Use the entries below and reproduce exactly the lines from the one containing "(** * Connectivity" down to the one containing "fragments of the", both of them included.
++++ RECORDS TO PROCESS ++++
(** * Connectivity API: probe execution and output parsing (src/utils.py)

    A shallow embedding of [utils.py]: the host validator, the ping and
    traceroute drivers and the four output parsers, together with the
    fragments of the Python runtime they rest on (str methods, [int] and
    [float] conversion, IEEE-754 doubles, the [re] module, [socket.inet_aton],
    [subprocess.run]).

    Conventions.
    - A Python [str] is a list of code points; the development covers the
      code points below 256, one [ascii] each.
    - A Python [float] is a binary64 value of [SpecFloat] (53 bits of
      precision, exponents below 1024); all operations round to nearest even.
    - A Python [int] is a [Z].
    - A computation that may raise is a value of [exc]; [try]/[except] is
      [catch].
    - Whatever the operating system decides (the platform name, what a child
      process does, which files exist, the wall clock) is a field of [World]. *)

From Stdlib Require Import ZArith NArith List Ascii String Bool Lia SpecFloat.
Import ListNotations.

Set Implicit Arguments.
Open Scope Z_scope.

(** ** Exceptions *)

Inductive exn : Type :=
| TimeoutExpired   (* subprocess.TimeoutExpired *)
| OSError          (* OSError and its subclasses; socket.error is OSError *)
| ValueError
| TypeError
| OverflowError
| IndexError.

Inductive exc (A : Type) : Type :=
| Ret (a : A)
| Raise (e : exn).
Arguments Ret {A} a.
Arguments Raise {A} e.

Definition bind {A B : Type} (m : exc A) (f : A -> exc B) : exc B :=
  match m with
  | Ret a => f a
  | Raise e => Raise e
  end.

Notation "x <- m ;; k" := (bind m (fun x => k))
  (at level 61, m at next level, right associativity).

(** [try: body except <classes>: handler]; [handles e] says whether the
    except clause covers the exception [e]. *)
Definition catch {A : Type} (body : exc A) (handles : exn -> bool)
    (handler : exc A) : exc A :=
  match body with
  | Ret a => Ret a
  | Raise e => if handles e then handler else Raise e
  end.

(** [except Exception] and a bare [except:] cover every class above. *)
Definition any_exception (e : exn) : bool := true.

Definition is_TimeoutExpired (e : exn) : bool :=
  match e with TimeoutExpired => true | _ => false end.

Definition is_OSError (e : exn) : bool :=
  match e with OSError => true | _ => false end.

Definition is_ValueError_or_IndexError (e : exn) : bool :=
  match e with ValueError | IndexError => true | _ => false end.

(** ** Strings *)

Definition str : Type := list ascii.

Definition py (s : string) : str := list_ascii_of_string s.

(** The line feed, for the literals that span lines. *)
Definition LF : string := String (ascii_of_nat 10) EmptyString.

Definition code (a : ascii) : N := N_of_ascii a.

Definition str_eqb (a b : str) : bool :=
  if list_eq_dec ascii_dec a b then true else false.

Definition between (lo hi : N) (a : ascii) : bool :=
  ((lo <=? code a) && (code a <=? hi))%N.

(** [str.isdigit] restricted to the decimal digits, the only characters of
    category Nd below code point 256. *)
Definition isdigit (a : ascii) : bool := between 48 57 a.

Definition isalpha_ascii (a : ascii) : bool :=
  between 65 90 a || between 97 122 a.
++++
++++ RECORDS TO PROCESS ++++
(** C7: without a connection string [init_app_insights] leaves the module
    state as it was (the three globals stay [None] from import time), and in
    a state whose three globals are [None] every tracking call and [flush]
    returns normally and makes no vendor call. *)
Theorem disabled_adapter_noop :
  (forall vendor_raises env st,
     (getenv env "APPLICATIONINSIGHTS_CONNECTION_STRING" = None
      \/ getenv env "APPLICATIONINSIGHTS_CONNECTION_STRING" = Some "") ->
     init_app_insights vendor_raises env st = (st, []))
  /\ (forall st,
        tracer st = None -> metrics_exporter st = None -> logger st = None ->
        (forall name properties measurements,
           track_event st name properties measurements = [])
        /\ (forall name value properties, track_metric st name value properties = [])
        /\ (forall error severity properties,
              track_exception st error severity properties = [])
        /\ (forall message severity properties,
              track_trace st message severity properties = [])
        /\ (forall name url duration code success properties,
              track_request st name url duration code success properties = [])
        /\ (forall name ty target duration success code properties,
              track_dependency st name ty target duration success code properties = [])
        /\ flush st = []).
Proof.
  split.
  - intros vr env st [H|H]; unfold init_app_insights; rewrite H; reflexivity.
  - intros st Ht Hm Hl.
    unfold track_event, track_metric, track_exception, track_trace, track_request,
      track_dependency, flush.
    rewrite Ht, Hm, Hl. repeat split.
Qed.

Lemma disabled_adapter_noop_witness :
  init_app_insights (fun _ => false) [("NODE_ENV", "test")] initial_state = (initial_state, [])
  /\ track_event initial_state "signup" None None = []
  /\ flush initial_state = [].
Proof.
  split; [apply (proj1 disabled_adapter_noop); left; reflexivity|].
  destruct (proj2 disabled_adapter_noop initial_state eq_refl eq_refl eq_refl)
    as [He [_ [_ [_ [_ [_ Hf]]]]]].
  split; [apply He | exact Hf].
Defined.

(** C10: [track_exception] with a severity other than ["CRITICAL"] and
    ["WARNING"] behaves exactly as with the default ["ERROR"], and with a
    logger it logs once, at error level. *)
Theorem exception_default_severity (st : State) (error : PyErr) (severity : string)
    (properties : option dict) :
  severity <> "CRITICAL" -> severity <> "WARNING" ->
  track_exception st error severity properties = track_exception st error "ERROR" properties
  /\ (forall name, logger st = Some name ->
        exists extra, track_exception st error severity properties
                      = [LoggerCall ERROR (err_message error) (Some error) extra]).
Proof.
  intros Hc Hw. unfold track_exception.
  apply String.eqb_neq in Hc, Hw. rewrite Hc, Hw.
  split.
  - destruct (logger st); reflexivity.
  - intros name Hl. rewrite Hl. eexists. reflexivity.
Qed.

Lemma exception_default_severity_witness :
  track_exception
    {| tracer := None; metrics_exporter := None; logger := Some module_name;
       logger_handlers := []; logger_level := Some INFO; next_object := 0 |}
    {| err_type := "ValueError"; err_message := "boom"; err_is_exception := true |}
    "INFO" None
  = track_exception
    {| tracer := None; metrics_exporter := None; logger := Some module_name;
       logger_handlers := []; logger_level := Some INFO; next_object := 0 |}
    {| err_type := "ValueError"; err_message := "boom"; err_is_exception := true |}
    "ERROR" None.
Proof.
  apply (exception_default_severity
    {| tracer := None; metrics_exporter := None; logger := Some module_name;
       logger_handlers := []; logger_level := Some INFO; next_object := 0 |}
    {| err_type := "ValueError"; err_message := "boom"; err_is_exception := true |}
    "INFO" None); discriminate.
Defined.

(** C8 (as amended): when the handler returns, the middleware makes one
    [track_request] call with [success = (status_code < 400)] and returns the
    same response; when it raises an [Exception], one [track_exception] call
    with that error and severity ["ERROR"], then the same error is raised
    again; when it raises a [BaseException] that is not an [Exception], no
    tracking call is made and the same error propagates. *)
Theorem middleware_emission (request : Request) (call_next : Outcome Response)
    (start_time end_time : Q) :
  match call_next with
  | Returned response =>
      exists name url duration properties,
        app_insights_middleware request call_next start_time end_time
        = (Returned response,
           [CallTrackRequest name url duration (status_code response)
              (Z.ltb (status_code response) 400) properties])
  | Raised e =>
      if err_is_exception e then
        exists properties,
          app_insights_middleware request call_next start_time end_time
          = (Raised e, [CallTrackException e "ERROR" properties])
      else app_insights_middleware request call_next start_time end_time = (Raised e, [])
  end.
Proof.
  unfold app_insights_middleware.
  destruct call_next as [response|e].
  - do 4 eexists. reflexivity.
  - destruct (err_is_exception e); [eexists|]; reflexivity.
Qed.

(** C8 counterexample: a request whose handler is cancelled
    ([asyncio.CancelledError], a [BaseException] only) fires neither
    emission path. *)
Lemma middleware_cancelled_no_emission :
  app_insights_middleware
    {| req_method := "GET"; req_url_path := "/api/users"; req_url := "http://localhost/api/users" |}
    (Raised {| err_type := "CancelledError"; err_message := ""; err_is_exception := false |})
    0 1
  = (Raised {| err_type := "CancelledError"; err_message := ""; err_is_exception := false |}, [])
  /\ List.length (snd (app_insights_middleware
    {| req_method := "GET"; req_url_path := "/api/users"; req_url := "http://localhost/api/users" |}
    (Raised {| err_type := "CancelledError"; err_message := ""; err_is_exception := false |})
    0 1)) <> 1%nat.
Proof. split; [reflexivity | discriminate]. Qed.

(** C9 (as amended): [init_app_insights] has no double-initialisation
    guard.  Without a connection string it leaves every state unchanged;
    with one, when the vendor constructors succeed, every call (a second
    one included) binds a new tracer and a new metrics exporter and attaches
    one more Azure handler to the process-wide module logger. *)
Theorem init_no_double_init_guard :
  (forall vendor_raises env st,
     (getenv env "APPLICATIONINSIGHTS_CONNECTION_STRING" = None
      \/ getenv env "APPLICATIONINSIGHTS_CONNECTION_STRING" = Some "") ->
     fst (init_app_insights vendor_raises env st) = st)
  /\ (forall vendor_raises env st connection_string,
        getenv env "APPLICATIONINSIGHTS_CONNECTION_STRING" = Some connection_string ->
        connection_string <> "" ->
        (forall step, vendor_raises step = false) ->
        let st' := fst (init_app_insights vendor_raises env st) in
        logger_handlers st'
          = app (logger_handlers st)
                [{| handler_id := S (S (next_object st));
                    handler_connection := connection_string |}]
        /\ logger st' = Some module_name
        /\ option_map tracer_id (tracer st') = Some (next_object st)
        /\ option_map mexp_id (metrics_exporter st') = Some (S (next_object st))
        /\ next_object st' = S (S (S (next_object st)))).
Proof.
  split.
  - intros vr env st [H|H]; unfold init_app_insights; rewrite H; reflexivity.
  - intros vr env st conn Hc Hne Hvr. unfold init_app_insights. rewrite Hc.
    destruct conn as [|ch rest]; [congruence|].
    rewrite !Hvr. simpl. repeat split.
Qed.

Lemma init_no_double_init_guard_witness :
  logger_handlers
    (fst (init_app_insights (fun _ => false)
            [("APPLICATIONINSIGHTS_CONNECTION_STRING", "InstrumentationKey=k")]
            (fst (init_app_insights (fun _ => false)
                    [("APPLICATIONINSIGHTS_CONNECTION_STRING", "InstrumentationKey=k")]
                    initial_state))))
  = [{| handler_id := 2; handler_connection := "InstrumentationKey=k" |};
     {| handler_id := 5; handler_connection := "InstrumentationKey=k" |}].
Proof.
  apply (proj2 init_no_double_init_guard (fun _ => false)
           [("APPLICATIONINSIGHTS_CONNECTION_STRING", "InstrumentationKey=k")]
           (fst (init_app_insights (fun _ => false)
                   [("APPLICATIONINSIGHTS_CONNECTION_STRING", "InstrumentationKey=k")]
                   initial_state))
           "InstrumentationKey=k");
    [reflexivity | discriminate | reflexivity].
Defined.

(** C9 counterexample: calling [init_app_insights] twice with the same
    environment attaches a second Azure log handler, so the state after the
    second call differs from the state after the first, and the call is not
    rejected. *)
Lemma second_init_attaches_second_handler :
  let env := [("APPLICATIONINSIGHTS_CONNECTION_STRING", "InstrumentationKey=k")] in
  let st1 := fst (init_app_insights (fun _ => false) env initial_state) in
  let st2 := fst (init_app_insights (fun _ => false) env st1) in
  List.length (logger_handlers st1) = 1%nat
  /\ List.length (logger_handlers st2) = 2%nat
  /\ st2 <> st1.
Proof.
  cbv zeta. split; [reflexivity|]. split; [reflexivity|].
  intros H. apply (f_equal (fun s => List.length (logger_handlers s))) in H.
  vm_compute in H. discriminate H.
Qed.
++++
• _EXERCISE RESULT_:
(** * Connectivity API: probe execution and output parsing (src/utils.py)

    A shallow embedding of [utils.py]: the host validator, the ping and
    traceroute drivers and the four output parsers, together with the
    fragments of the Python runtime they rest on (str methods, [int] and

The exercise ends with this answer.